Dependente de opioides há anos, Martin viu o letal e viciante fentanil substituir a heroína em Nova Iorque. Agora, quer evitar cair numa nova droga que corrói a pele e provoca feridas profundas: o "tranq", a última preocupação nos Estados Unidos.
"Come os tecidos", conta à AFP este homem de 45 anos, durante uma visita ao St. Ann's Corner of Harm Reduction, uma associação de ajuda aos dependentes químicos, que opera desde a década de 1990 no Bronx, um burgo nova-iorquino.
As cicatrizes que tem nos braços e pernas sugerem que provavelmente usou xilazina, um poderoso sedativo e analgésico para animais, também conhecido popularmente como "droga zombi". Considerado pela Casa Branca uma "ameaça emergente" nos EUA, é facilmente obtido pela internet.
Frequentemente contém fentanil, um opioide sintético 50 vezes mais potente que a heroína e que matou 110.000 pessoas por overdose em 2022. Um recorde.
Segundo dados dos Centros de Controlo para a Prevenção de Doenças (CDC, na sigla em inglês), o número de overdoses mortais por xilazina passou de 260 em 2018 para 3.480 em 2021.
Embora a Filadélfia apareça como o epicentro da "droga zombi", em Nova Iorque, 19% das overdoses por opioides - 419 mortes em 2021 - continham esse composto, segundo dados oficiais.
Como o fentanil é um opioide com efeitos de curta duração, a hipótese "é que xilazina seja adicionada para prolongá-los", explica à AFP Courtney McKnight, professora adjunta de epidemiologia clínica da Universidade de Nova Iorque.
Além das feridas na pele, a abstinência provoca fortes crises de ansiedade, acrescenta. Martin tenta evitar esse cocktail mortal, "que te deixa K.O." durante horas.
Amputação
Nas saídas com a sua camionete pelas ruas do Bronx para levar material de saúde, fazer testes para deteção de fentanil, distribuir alimentos ou simplesmente dar conselhos e dizer palavras reconfortantes às pessoas em dificuldade extrema, o pessoal sanitário do St. Ann's constatou um aumento crescente de pessoas com feridas provocadas por esta substância.
"As pessoas dizem que começam a aparecer pequenos hematomas ou manchas pretas e depois é como se os tecidos morressem na área afetada", explica Jazmyna Fanini, enfermeira do centro.
Fanini mostra uma foto que tirou a um paciente na rua.
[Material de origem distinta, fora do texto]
Lemma getTask_hides_secret_witness :
  (getTaskHandler demo_getenv "mc" demo_get (demo_secret "k1")).1 =
  (getTaskHandler demo_getenv "mc" demo_get (demo_secret "k2")).1.
Proof.
  apply (getTask_hides_secret demo_getenv "mc" demo_get (demo_secret "k1") (demo_secret "k2"));
    repeat split; vm_compute; reflexivity.
Defined.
A sua pele apresenta múltiplas feridas, que permitem ver "até o osso".
"Às vezes é preciso amputar ou fazer um enxerto de pele", acrescenta.
Isolamento
Os Estados Unidos sofrem uma crise de saúde provocada pela epidemia de opioides.
No St. Ann's, o visitante depara-se com uma árvore de papel colada na parede, que vai ficando com cada vez mais folhas à medida que uma pessoa morre de overdose - cada folha representa uma morte.
Em Nova Iorque, o número de overdoses letais em 2021 aumentou para 2.668 - 80% em relação a 2019 - devido ao fentanil e à pandemia, que fez disparar os riscos devido ao isolamento dos dependentes químicos, com maior incidência nas populações de afro-americanos e hispânicos.
A Prefeitura e as associações confiam na naxolona, um antídoto em spray nasal, para reverter a overdose por fentanil. Mas a xilazina, que desacelera a respiração e o ritmo cardíaco, complica a situação.
Autorizada para uso em animais, esta droga não tem o status de "substância controlada" a nível federal, como as drogas pesadas, o que complica o trabalho dos investigadores, segundo a promotora especial para entorpecentes de Nova Iorque, Bridget Brennan.
"Embora encontremos grande quantidade, não podemos processar ninguém", o que impede "chegar à origem" ou saber como "é distribuída em grandes quantidades", explica.
"Veneno"
Funcionários do St. Ann's atribuem o aparecimento de novas misturas às políticas que criminalizam os dependentes químicos.
"Vamos continuar a encontrar este tipo de substâncias enquanto não se atacar o problema real, que é não ter um produto seguro", explica o chefe da equipa, Steven Hernández. "Nesta situação, as pessoas estão a envenenar-se", lamenta.
O centro médico participa num programa da Câmara de Nova Iorque que permite aos consumidores testar a sua droga e conhecer os riscos. A iniciativa permitirá também aos serviços de saúde da cidade acompanhar a evolução do mercado ilegal em tempo real.
"Ainda é possível evitar a xilazina, ainda não é abundante no mercado", explica Leonardo Domínguez Gómez, investigador do Departamento de Saúde da cidade de Nova Iorque.
"A forma como a cidade transmite as mensagens e realiza campanhas de saúde pública terá impacto na situação", afirma.